Congratulations to Drs. David Vaillancourt, Melissa Armstrong and Steven DeKosky on the publication of “Moderating effects of plasma glial fibrillary acidic protein along the Alzheimer’s disease continuum,” which appears in the September issue of Alzheimer’s and Dementia.
Abstract
INTRODUCTION
Glial fibrillary acidic protein (GFAP) may contribute to Alzheimer’s pathology at early disease stages. GFAP moderation of Alzheimer’s disease (AD)‐related neurodegeneration and cognition is unclear.
METHODS
We examined plasma GFAP moderation of AD biomarkers (amyloid beta [Aβ]‐positron emission tomography [PET][A]; plasma phosphorylated tau‐181 [p‐tau181][T1]), neurodegeneration (plasma NfL[Nplasma]; structural magnetic resonance imaging [MRI][NMRI]), and cognition (Cogmemory; Cogexecutive) in two cohorts: University of California San Francisco (UCSF) (N = 212, 91.0% non‐Hispanic/Latino White [NHLW], age = 74.7 [7.6] years, 75.9% cognitively unimpaired [CU]) and 1Florida Alzheimer’s Disease Research Centers (1FLADRC; N = 582, 32.8% NHLW, age = 70.7 [8.5] years, 28.9% CU).
RESULTS
Plasma GFAP consistently moderated A–T1 (UCSF: β = 0.46, p = 0.012; 1FLADRC: β = 0.12, p = 0.029). The association between elevated Aβ‐PET and increased (p‐tau) was strengthened at higher GFAP concentrations. In 1FLADRC, GFAP moderated T1–Nplasma/MRI. In UCSF, GFAP moderated T1–Cogmemory/executive and NMRI–Cogmemory/executive.
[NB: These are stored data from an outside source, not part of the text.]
Lemma eval_in_loop_returns n (ev : Expression -> outcome Value) v items :
  Forall (fun e => returns n (ev e)) items ->
  eval_in_loop ev v items = Undef \/ exists b, eval_in_loop ev v items = Done b.
Proof.
  induction 1 as [|e items [He|(x & He & _)] Hitems IH]; cbn [eval_in_loop]; [eauto|by rewrite He; left|].
  rewrite He, bind_Done. destruct (value_compare_returns v x) as [->|[r ->]]; [by left|].
  rewrite bind_Done. destruct (r =? 0); [eauto|exact IH].
Qed.

(** C33: evaluation terminates. When no string literal of the expression and no
    text of the row holds a '%', evaluating the expression never loops: it returns
    a value (or meets one of C's undefined operations), within one LIKE step per
    byte of the longest text. *)
Theorem expr_eval_terminates n row e :
  plain_row n row = true -> plain_expr n e = true ->
  expr_eval n row e = Undef \/ exists v, expr_eval n row e = Done v /\ plain_value n v = true.
Proof.
  intros Hrow. change (plain_expr n e = true -> returns n (expr_eval n row e)).
  induction e as [e He|e1 op e2 IH1 IH2|op e IH|e items not IH IHs|e1 e2 e3 not IH1 IH2 IH3
                 |e1 e2 not IH1 IH2] using expression_induction; cbn [plain_expr]; intros Hp.
  - destruct e; try done; try (by apply returns_Done).
    + cbn [expr_eval]. unfold value_from_text. rewrite buf_read_Done, bind_Done by lia.
      apply returns_Done. unfold slice. rewrite drop_0, Nat2Z.id. cbn [plain_value].
      by rewrite take_ge by lia.
    + by apply eval_column_returns.
  - apply andb_prop in Hp as [H1 H2]. cbn [expr_eval].
    apply returns_value; [auto|intros l _]. apply returns_value; [auto|intros r _].
    apply eval_binary_returns.
  - cbn [expr_eval]. apply returns_value; [auto|intros v _]. apply eval_unary_returns.
  - apply andb_prop in Hp as [H1 H2]. cbn [expr_eval]. apply returns_value; [auto|intros v _].
    apply returns_bind; [|intros; by apply returns_Done]. apply (eval_in_loop_returns n).
    rewrite forallb_forall in H2. rewrite Forall_forall in IHs |- *.
    intros x Hx. apply IHs; [done|]. by apply H2, list_elem_of_In.
  - apply andb_prop in Hp as [Hp H3]. apply andb_prop in Hp as [H1 H2]. cbn [expr_eval].
    apply returns_value; [auto|intros v _]. apply returns_value; [auto|intros l _].
    apply returns_value; [auto|intros h _]. apply eval_between_returns.
  - apply andb_prop in Hp as [H1 H2]. cbn [expr_eval].
    apply returns_value; [auto|intros s _]. apply returns_value; [auto|intros p Hv].
    by apply eval_like_returns.
Qed.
Higher GFAP consistently related to worse neurodegeneration and cognition (main effects).
DISCUSSION
Across demographically and clinically heterogeneous cohorts, plasma GFAP is a key moderator of AD and may help identify individuals at greatest risk of AD‐related neurodegeneration and cognitive decline.